Yahya Abdul-Mateen II Leads Man On Fire (2026) in Rio
Netflix’s man on fire puts Yahya Abdul-Mateen II in the John Creasy role for a six-part series set in Rio de Janeiro. The move shifts AJ Quinnell’s 1980 thriller into a new setting and a more serious register, with the lead built around trauma rather than the older revenge-thriller template.
Yahya Abdul-Mateen II in Rio
Yahya Abdul-Mateen II plays Creasy in the Netflix adaptation, taking over a part previously associated with Scott Glenn in the 1987 film and Denzel Washington in the 2004 version. That history gives the project instant recognition, but the new production is not replaying the same beats: this version sends Creasy to Rio de Janeiro after a former colleague invites him there to rebuild his career.
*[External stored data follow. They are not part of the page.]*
(* ===== verification/HttpClient.v ===== *)
(** * The HTTP client (src/transport/httptransport: client.go, cursor_client.go,
    options.go, helpers.go)

    The transport that sends requests over a [Network] and reads its responses,
    and the network that hands each request to a server of [HttpServer.v]. *)
From S2P Require Import Prelude Types Json Text Errors VectorClock Versions Interfaces.
From S2P Require Import Idempotency HttpServer.
From S2P Require Cursor MemStore.
From stdpp Require Import options.

(** ** Options (types.go, options.go) *)
Record ClientOptions := mkClientOptions {
  ClientCompression : bool; DisableAutoDecompression : bool; GzipMinBytes : Z;
  MaxResponseSize : Z; MaxDecompressedResponseSize : Z; ClientTimeout : Z;
  RetryMax : Z; RetryWaitMin : Z; RetryWaitMax : Z
}.
Definition DefaultClientOptions : ClientOptions :=
  mkClientOptions true false 1024 (10 * 1024 * 1024) (20 * 1024 * 1024) (seconds 30) 3 (seconds 1) (seconds 30).
Inductive ClientOption :=
  | WithClientCompression (enabled : bool) | WithGzipThreshold (threshold : Z)
  | WithDisableAutoDecompression (disabled : bool) | WithMaxResponseSize (size : Z)
  | WithMaxDecompressedResponseSize (size : Z) | WithRetryConfig (attempts waitMin waitMax : Z)
  | WithClientTimeout (timeout : Z).
Definition apply_client_option (o : ClientOptions) (x : ClientOption) : ClientOptions :=
  let '(mkClientOptions c d g r m t n lo hi) := o in
  match x with
  | WithClientCompression b => mkClientOptions b d g r m t n lo hi
  | WithGzipThreshold z => mkClientOptions c d z r m t n lo hi
  | WithDisableAutoDecompression b => mkClientOptions c b g r m t n lo hi
  | WithMaxResponseSize z => mkClientOptions c d g z m t n lo hi
  | WithMaxDecompressedResponseSize z => mkClientOptions c d g r z t n lo hi
  | WithRetryConfig a x y => mkClientOptions c d g r m t a x y
  | WithClientTimeout z => mkClientOptions c d g r m z n lo hi
  end.
Definition ValidateClientOptions (o : option ClientOptions) : option error :=
  match o with
  | None => None
  | Some o =>
      if MaxResponseSize o <=? 0 then Some (ErrMsg "MaxResponseSize must be > 0")
      else if MaxDecompressedResponseSize o <=? 0
      then Some (ErrMsg "MaxDecompressedResponseSize must be > 0")
      else if DisableAutoDecompression o && (MaxDecompressedResponseSize o <? MaxResponseSize o)
      then Some (ErrMsg "MaxDecompressedResponseSize must be >= MaxResponseSize when DisableAutoDecompression is true")
      else if GzipMinBytes o <? 0 then Some (ErrMsg "GzipMinBytes must be >= 0")
      else if ClientTimeout o <? 0 then Some (ErrMsg "RequestTimeout must be >= 0")
      else if RetryMax o <? 0 then Some (ErrMsg "RetryMax must be >= 0")
      else if RetryWaitMin o <? 0 then Some (ErrMsg "RetryWaitMin must be >= 0")
      else if RetryWaitMax o <? 0 then Some (ErrMsg "RetryWaitMax must be >= 0")
      else if (0 <? RetryWaitMax o) && (RetryWaitMax o <? RetryWaitMin o)
      then Some (ErrMsg "RetryWaitMin must be <= RetryWaitMax")
      else None
  end.

(** ** The network

    [Do] answers a request or fails; [raw_query] is what net/url makes of the
    text after the question mark. *)
Class Network {W : WireFormat} (N : Type) := {
  Do : CtxView → Request → N → outcome (N * result error Response);
  raw_query : string → result error (gmap string string)
}.

Section client.
Context {W : WireFormat} {N : Type} {NW : Network N}.

Abbreviation ClientParser := (CtxView → string → outcome (result error (option Version))).
Record HTTPTransport := mkHTTP { network : N; client_parser : ClientParser; client_options : ClientOptions }.

(** [strconv.ParseInt(s, 10, 64)], and zero refused. *)
Definition default_parser : ClientParser := λ _ s,
  Done (match atoi s with
        | None => Err (ErrMsg ("strconv.ParseInt: parsing " +:+ s))
        | Some v => if v =? 0 then Err (ErrMsg "invalid version: zero is not a valid version")
                    else Ok (Some (IntegerCursor (u64 v)))
        end).
Definition fill_sizes (o : ClientOptions) : ClientOptions :=
  let '(mkClientOptions c d g r m t n lo hi) := o in
  mkClientOptions c d g (or_default r (10 * 1024 * 1024)) (or_default m (20 * 1024 * 1024)) t n lo hi.
Definition NewTransportWithLogger (n : N) (parser : option ClientParser) (o : option ClientOptions)
    : HTTPTransport :=
  let o := fill_sizes (default DefaultClientOptions o) in
  let o := match ValidateClientOptions (Some o) with Some _ => DefaultClientOptions | None => o end in
  mkHTTP n (default default_parser parser) o.
Definition NewTransport : N → option ClientParser → option ClientOptions → HTTPTransport :=
  NewTransportWithLogger.
(* ===== verification/HttpSync.v ===== *)
(** * Synchronising over HTTP

    A client of [HttpClient.v] linked to a server of [HttpServer.v]: what a push
    stores, what idempotency keys protect from, how cursor pages add up, and how
    the manager fares on this transport.  What JSON and gzip do is stated by
    [WireLaws]; the network between the two hands requests over unchanged (its
    client does no compression of its own). *)
From S2P Require Import Prelude Types Json Text Errors VectorClock Versions Interfaces.
From S2P Require Import Idempotency HttpServer HttpClient.
From S2P Require Cursor MemStore Manager.
From stdpp Require Import options.

(** ** The laws of the wire

    [sendable] events have JSON text; [norm_data] and [norm_meta] are what is left
    of the data and the metadata of an event after encoding and decoding (numbers
    become floating-point numbers, say); its texts survive. *)
Definition plain (p : Payload) : Prop :=
  match p with PError _ | PStructured _ _ _ | PStatus _ | PText _ => True | _ => False end.
Definition norm_fields (fd : any → any) (fm : gomap any → gomap any) (j : JSONEventWithVersion)
    : JSONEventWithVersion :=
  mkJSON (mkJSONEvent (j_ID (j_Event j)) (j_Type (j_Event j)) (j_AggregateID (j_Event j))
            (fd (j_Data (j_Event j))) (fm (j_Metadata (j_Event j)))) (j_Version j).
Class WireLaws (W : WireFormat) := {
  sendable : JSONEventWithVersion → Prop;
  norm_data : any → any;
  norm_meta : gomap any → gomap any;
  plain_marshal : ∀ p, plain p → ∃ b, marshal p = Ok b;
  text_roundtrip : ∀ s b, marshal (PText s) = Ok b → scan_text b = Found s;
  events_roundtrip : ∀ js, Forall sendable js →
    ∃ b, marshal (PEvents js) = Ok b ∧ scan_events b = Found (norm_fields norm_data norm_meta <$> js);
  page_roundtrip : ∀ js next, Forall sendable js →
    ∃ b, marshal (PCursor (mkCursorResponse js next)) = Ok b
      ∧ scan_cursor_response b
        = Found (mkCursorResponse (norm_fields norm_data norm_meta <$> js) next);
  request_roundtrip : ∀ w n,
    ∃ b, marshal (PCursorRequest (mkCursorRequest w n)) = Ok b
      ∧ scan_cursor_request b = Found (mkCursorRequest w n);
  gunzip_gzip : ∀ b, ∃ together, gunzip (gzip b) = Stream b GzDone together;
  body_len_nonneg : ∀ b, 0 ≤ body_len b
}.
Definition norm `{WireLaws} : JSONEventWithVersion → JSONEventWithVersion := norm_fields norm_data norm_meta.
Lemma norm_version `{WireLaws} j : sendable j → j_Version (norm j) = j_Version j.
Proof. done. Qed.
Lemma norm_ID `{WireLaws} j : sendable j → j_ID (j_Event (norm j)) = j_ID (j_Event j).
Proof. done. Qed.

Section server.
Context {W : WireFormat} {L : WireLaws W} {MR : MapRange} {St : Type} {ES : EventStore St}.
Implicit Types (h : SyncHandler St) (r : Request).

Lemma respond_plain r code p o : plain p →
  ∃ resp, respondWithJSON r code p o = Done resp ∧ StatusCode resp = code.
Proof using L.
  intros Hp. unfold respondWithJSON. destruct (plain_marshal p Hp) as [b ->].
  unfold respond_body. destruct (negotiateCompression _ _ _); by eexists.
Qed.

(** A push whose key is remembered. *)
Lemma handlePush_cached now later ctx r h resp :
  header HeaderIdempotencyKey r ≠ "" →
  Check_ now (header HeaderIdempotencyKey r) (idempotencyTracker h) = Some resp → plain resp →
  ∃ answer, handlePush now later ctx r h = Done (h, answer) ∧ StatusCode answer = 200
    ∧ respondWithJSON r 200 resp (options h) = Done answer.
Proof using L.
  intros Hk Hc Hp. unfold handlePush, push_check. rewrite bool_decide_false by done. rewrite Hc.
  destruct (respond_plain r 200 resp (options h) Hp) as (answer & -> & ?). by eexists.
Qed.
(* ===== verification/Middleware.v ===== *)
(** * Middleware of the HTTP transport (src/transport/httptransport/middleware:
    middleware.go, bearer.go, tenant.go, hmac.go)

    Handlers over a request with the values of its context and a state of their
    own; the middleware functions, their chain, and what they come to in front of
    the sync handler of [HttpServer.v].  HMAC-SHA256 is a parameter, hexadecimal
    and canonical header names are written out. *)
From Stdlib Require Ascii.
From S2P Require Import Prelude Types Json Text Errors VectorClock Versions Interfaces.
From S2P Require Import Idempotency HttpServer.
From S2P Require Cursor MemStore HttpSync.
From stdpp Require Import options.

(** ** Header names ([textproto.CanonicalMIMEHeaderKey]) *)
Definition is_lower (c : Ascii.ascii) : bool := (97 <=? code c) && (code c <=? 122).
Definition is_upper (c : Ascii.ascii) : bool := (65 <=? code c) && (code c <=? 90).
Definition token_byte (c : Ascii.ascii) : bool :=
  is_lower c || is_upper c || is_digit c
  || existsb (Z.eqb (code c)) [33; 35; 36; 37; 38; 39; 42; 43; 45; 46; 94; 95; 96; 124; 126].
Fixpoint canonical_from (upper : bool) (s : string) : string :=
  match s with
  | EmptyString => EmptyString
  | String c r =>
      let c' := if upper && is_lower c then ch (code c - 32)
                else if negb upper && is_upper c then ch (code c + 32) else c in
      String c' (canonical_from (code c' =? 45) r)
  end.
Fixpoint all_bytes (p : Ascii.ascii → bool) (s : string) : bool :=
  match s with EmptyString => true | String c r => p c && all_bytes p r end.
Definition CanonicalHeaderKey (s : string) : string :=
  if all_bytes token_byte s then canonical_from true s else s.
Example canonical_ex : CanonicalHeaderKey "x-SIGNATURE-a b" = "x-SIGNATURE-a b"
  ∧ CanonicalHeaderKey "x-sIGNATURE" = "X-Signature".
Proof. by split. Qed.
(** ** What the database promises

    [contents] are the committed pairs, [live] an open database that can be
    read.  A failed transaction leaves no trace; keys that start with "!badger!"
    belong to the database; the collector frees one file at a time. *)
Definition reserved_prefix : string := "!badger!".
Class BadgerLaws (D : Type) {BD : Badger D} := {
  contents : D → gmap string string;
  live : D → Prop;
  garbage : D → nat;
  get_law : ∀ k d, live d → k ≠ "" → HasPrefix k reserved_prefix = false →
    db_Get k d = match contents d !! k with Some v => Ok v | None => Err ErrKeyNotFound end;
  set_law : ∀ k v d, live d → k ≠ "" → HasPrefix k reserved_prefix = false →
    let '(d', err) := db_Set k v d in
    live d' ∧ contents d' = match err with None => <[k := v]> (contents d) | Some _ => contents d end;
  delete_law : ∀ k d, live d → k ≠ "" → HasPrefix k reserved_prefix = false →
    let '(d', err) := db_Delete k d in
    live d' ∧ contents d' = match err with None => delete k (contents d) | Some _ => contents d end
    ∧ (err = Some ErrKeyNotFound → contents d !! k = None);
  keys_law : ∀ d, live d → ∃ ks, db_Keys d = Ok ks ∧ ks ≡ₚ (map_to_list (contents d)).*1;
  gc_law : ∀ d, live d → let '(d', err) := RunValueLogGC d in
    live d' ∧ contents d' = contents d ∧ (err = None → (garbage d' < garbage d)%nat)
}.

Section laws.
Context {D : Type} {BD : Badger D} {BL : BadgerLaws D}.
Implicit Types (o : OffsetStore D) (name : string).

Definition usable name : Prop := name ≠ "" ∧ HasPrefix name reserved_prefix = false.
Definition ok_store o : Prop := closed o = false ∧ live (db o).
(** What is stored under a name, read back. *)
Definition stored_offset o name : option Version :=
  match contents (db o) !! name with
  | None => None
  | Some s => match parseVersion o background s with Done (Ok v) => v | _ => None end
  end.
Definition readable o name : Prop :=
  match contents (db o) !! name with
  | None => True
  | Some s => ∃ v, parseVersion o background s = Done (Ok v)
  end.
(** The parser reads sequence numbers. *)
Definition reads_numbers (parse : VersionParser) : Prop :=
  ∀ n, is_u64 n → parse background (IntegerCursor_String n) = Done (Ok (Some (IntegerCursor n))).
(** A synchronisation that pushes two events counts four. *)
Lemma Sync_counted_twice_witness :
  let w := sample_world MemStore.demo_store (Convergence.shared_chan ["a"]) (Convergence.plain false false) in
  match Sync sample_env w with
  | Done (w', (Some r, None)) =>
      EventsPushed r = 2%nat ∧
      ∃ cs, w_metrics w' = w_metrics w ++ cs
        ∧ counter (syncEventsProcessed (labels demo_metrics)) ["sync"; "push"] (adapt_all demo_metrics (λ _, 0) cs)
          = 2 * Z.of_nat (EventsPushed r)
  | _ => False
  end.
Proof.
  cbn zeta. set (w := sample_world _ _ _). set (run := Sync _ w).
  assert (match run with Done (_, (Some r, None)) => res_Errors r = [] ∧ EventsPushed r = 2%nat | _ => False end) as Hok
    by (vm_compute; by split).
  destruct run as [[w' [[r|] [e|]]]|] eqn:E; [exact (False_ind _ Hok)| |exact (False_ind _ Hok)..].
  destruct Hok as [Herr Hn]. split; [exact Hn|].
  destruct (Sync_counted_twice demo_metrics (λ _, 0) _ w w' r E Herr) as (cs & Hw & Hp & _). exact (ex_intro _ cs (conj Hw Hp)).
Defined.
Rio is not just a change of scenery. In this series, Creasy is haunted by a special forces mission that went badly wrong years ago, and post-traumatic stress disorder has left him unemployed and alone. The character tries to kill himself soon after he is introduced, which pushes the story away from the swagger of earlier action versions and toward something bleaker and more exposed.
Billie Boullet as Poe
Billie Boullet plays Poe, who becomes Creasy’s emotional salvation in this six-part series. Poe is a young adult here rather than a child, and that change alters the relationship at the center of the story while keeping the revenge engine intact. Creasy goes after the bad guys whose bomb killed Poe’s family.
The shift to a six-part format suggests a tighter, more serialized approach than a single feature film could sustain. It also gives the series room to lean into the broken-state lead character before the plot turns toward retaliation, which is a cleaner fit for streaming than the earlier movie versions.
1980, 1987, 2004
AJ Quinnell’s 1980 novel has already been adapted twice, first in 1987 and again in 2004, so this version enters a property with clear screen history. The new take is not built on novelty alone; it is built on contrast, replacing the older, more action-forward framing with a sadder and more serious one.
review called Abdul-Mateen II “formidable” and described the approach this way: “what if we kept the core idea but made it less silly and fun, more sad and serious?” That line captures the production’s commercial bet as well as its creative one: the series is leaning on a known title, but selling a tonal reset rather than a remake-by-numbers.
For viewers, the practical takeaway is simple. man on fire is the version built around Yahya Abdul-Mateen II, Rio de Janeiro, and a damaged Creasy who is defined by failure before he ever turns to revenge. If earlier adaptations sold the property as action, this one is positioning it as grief-driven thriller television.